What you should do →
What is needed is an exact retyping of the records below, from the first line through the line that contains "[StringDiffComparator], [CmpDiffComparator]) and".

Saved entries →
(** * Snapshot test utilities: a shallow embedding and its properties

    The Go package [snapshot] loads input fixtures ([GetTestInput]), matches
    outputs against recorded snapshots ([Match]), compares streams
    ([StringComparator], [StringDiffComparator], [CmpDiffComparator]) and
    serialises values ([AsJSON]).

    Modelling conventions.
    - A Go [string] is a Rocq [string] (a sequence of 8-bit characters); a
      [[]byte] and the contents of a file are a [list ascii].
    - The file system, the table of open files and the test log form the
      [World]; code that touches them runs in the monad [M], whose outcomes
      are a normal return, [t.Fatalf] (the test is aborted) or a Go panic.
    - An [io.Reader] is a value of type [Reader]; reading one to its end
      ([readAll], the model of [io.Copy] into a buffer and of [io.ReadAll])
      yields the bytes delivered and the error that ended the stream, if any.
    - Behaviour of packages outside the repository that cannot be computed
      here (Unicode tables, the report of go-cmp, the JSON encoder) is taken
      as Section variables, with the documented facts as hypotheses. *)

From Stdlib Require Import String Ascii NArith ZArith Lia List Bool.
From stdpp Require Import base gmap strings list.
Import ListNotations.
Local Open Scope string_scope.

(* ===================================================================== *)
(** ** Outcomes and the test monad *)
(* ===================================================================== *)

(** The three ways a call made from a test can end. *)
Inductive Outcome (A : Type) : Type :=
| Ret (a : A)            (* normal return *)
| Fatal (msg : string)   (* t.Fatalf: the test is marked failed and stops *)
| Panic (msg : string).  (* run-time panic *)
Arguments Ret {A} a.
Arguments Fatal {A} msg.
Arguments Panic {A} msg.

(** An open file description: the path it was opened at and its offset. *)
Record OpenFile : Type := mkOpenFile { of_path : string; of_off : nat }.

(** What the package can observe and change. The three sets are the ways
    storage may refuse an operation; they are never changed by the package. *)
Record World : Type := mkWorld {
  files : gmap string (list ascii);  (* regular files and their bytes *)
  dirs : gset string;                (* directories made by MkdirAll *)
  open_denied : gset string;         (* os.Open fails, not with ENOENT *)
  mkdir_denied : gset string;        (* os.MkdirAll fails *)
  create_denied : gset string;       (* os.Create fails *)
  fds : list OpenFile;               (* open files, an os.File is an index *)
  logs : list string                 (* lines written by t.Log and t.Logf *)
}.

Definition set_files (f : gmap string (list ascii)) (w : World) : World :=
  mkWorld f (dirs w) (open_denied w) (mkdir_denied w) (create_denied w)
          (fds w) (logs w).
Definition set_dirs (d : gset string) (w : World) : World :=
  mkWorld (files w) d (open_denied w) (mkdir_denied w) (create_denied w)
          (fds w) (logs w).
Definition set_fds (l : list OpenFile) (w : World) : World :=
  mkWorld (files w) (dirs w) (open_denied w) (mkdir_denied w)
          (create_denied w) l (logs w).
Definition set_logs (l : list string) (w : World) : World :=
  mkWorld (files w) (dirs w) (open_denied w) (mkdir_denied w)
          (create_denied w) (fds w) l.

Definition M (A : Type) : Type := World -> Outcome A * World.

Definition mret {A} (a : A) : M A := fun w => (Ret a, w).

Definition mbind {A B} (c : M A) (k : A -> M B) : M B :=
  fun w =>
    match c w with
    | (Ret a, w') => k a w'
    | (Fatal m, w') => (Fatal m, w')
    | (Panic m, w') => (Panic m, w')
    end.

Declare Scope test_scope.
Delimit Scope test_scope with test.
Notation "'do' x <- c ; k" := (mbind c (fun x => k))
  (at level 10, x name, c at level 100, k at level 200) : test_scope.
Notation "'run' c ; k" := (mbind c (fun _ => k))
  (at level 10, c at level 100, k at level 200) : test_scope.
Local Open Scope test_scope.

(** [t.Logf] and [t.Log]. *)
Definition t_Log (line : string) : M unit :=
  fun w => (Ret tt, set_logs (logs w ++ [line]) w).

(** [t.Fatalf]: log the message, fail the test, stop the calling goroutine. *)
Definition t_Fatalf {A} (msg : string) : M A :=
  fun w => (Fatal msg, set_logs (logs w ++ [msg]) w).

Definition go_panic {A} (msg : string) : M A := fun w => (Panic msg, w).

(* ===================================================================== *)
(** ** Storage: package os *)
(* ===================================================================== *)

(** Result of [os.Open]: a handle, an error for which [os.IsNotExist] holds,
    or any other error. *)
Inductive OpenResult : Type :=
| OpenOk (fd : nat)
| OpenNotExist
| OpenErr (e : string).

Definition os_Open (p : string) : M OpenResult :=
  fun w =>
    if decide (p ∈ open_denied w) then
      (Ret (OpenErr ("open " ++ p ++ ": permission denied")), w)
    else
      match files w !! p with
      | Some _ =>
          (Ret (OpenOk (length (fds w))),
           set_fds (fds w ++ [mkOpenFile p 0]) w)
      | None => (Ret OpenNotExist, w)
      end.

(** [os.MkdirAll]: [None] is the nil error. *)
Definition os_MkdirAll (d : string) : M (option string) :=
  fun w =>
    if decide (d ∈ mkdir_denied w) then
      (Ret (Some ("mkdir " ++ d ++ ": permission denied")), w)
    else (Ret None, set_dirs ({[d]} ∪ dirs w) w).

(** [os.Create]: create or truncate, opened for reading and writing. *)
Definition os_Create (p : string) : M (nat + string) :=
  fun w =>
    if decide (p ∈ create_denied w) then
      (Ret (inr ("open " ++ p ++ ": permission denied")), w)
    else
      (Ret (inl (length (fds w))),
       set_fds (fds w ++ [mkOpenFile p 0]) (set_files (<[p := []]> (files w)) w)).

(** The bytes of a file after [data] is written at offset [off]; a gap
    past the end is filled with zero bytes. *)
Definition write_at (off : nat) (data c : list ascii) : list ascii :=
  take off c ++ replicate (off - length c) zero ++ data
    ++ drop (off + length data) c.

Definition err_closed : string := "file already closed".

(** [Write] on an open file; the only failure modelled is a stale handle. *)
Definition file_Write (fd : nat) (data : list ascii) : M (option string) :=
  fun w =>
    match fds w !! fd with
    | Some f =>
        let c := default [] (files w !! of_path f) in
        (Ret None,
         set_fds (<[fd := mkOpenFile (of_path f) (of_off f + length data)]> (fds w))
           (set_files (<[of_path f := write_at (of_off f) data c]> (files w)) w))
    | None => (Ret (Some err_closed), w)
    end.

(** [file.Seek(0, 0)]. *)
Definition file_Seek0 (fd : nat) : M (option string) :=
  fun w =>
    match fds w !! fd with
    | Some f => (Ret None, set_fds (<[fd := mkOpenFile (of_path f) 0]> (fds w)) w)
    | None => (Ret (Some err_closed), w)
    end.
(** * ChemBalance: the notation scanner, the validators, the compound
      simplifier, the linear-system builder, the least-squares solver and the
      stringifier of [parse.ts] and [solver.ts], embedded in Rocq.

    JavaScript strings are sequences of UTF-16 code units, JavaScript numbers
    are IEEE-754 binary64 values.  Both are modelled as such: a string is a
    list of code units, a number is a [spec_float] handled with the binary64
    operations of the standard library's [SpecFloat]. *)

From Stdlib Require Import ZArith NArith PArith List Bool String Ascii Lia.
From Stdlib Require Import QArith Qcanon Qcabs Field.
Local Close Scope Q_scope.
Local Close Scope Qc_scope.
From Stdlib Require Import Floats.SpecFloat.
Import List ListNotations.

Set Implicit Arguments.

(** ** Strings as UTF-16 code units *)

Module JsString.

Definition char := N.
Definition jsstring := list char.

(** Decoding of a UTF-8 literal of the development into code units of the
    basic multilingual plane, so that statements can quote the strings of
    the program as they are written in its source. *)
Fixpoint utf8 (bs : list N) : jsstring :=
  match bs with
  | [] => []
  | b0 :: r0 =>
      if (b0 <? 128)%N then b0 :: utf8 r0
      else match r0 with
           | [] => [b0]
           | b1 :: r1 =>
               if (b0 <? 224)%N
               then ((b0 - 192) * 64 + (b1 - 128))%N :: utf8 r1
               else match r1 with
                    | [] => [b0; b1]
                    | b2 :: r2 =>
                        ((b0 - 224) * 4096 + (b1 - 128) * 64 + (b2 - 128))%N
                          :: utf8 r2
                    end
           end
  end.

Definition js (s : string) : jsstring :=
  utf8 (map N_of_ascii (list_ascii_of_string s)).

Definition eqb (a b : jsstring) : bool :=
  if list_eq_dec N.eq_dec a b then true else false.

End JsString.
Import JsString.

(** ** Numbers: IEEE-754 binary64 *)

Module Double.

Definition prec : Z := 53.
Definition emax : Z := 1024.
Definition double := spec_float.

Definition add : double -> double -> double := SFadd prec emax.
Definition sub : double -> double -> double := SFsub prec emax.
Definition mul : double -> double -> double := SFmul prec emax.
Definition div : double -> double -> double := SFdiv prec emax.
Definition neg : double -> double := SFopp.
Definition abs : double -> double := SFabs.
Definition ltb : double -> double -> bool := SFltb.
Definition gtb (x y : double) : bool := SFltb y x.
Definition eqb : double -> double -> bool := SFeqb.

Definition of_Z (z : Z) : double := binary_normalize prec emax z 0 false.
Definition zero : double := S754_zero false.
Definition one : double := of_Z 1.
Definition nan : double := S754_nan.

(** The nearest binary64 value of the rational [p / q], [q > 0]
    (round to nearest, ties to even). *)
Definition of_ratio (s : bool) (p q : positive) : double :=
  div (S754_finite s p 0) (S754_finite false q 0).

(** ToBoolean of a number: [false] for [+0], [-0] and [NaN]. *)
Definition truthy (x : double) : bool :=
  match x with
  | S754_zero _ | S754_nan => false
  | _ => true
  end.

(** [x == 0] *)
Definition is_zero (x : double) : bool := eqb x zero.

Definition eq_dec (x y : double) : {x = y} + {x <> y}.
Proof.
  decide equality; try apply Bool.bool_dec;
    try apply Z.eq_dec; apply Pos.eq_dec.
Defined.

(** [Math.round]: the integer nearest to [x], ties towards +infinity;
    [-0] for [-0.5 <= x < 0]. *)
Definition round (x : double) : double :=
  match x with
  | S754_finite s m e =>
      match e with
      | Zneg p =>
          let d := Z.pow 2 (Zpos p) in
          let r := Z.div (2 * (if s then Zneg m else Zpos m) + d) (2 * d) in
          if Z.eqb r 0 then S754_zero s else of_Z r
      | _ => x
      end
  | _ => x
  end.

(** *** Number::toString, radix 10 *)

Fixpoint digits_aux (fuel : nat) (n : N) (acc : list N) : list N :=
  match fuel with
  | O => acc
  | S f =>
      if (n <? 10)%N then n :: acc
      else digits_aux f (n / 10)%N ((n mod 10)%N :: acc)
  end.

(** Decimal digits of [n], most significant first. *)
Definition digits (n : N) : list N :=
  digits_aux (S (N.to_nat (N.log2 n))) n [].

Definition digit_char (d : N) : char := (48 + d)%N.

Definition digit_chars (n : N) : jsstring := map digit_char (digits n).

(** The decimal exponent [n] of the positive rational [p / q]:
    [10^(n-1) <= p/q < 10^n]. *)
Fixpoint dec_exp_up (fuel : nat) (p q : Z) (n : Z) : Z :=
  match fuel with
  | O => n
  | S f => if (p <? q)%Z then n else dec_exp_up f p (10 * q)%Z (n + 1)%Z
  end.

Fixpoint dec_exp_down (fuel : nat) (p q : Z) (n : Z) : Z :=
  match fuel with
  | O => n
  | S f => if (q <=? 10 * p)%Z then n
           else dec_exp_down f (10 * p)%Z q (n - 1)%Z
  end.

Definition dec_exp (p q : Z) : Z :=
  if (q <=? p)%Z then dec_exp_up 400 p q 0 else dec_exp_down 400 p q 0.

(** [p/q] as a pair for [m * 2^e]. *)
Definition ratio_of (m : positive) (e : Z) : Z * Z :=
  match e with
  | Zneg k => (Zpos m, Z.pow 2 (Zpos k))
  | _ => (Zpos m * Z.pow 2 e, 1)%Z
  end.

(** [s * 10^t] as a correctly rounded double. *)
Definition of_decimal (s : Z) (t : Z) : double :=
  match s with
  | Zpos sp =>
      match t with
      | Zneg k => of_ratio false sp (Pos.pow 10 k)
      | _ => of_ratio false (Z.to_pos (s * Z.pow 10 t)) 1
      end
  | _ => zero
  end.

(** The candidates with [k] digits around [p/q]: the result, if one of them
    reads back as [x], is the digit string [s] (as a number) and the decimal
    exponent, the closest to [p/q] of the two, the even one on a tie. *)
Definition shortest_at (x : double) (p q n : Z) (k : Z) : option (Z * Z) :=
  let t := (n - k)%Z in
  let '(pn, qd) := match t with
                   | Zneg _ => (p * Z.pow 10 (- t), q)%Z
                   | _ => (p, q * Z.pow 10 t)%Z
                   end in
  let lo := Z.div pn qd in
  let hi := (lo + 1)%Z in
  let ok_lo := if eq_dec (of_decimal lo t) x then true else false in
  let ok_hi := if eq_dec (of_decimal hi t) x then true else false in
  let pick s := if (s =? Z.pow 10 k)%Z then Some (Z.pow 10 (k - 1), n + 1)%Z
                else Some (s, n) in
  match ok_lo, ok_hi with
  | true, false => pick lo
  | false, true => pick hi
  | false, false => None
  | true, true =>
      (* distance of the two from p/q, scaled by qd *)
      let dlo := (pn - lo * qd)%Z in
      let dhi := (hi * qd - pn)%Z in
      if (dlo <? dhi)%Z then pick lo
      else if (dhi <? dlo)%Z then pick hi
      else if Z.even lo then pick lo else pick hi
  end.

Solution →
(** * Snapshot test utilities: a shallow embedding and its properties

    The Go package [snapshot] loads input fixtures ([GetTestInput]), matches
    outputs against recorded snapshots ([Match]), compares streams
    ([StringComparator], [StringDiffComparator], [CmpDiffComparator]) and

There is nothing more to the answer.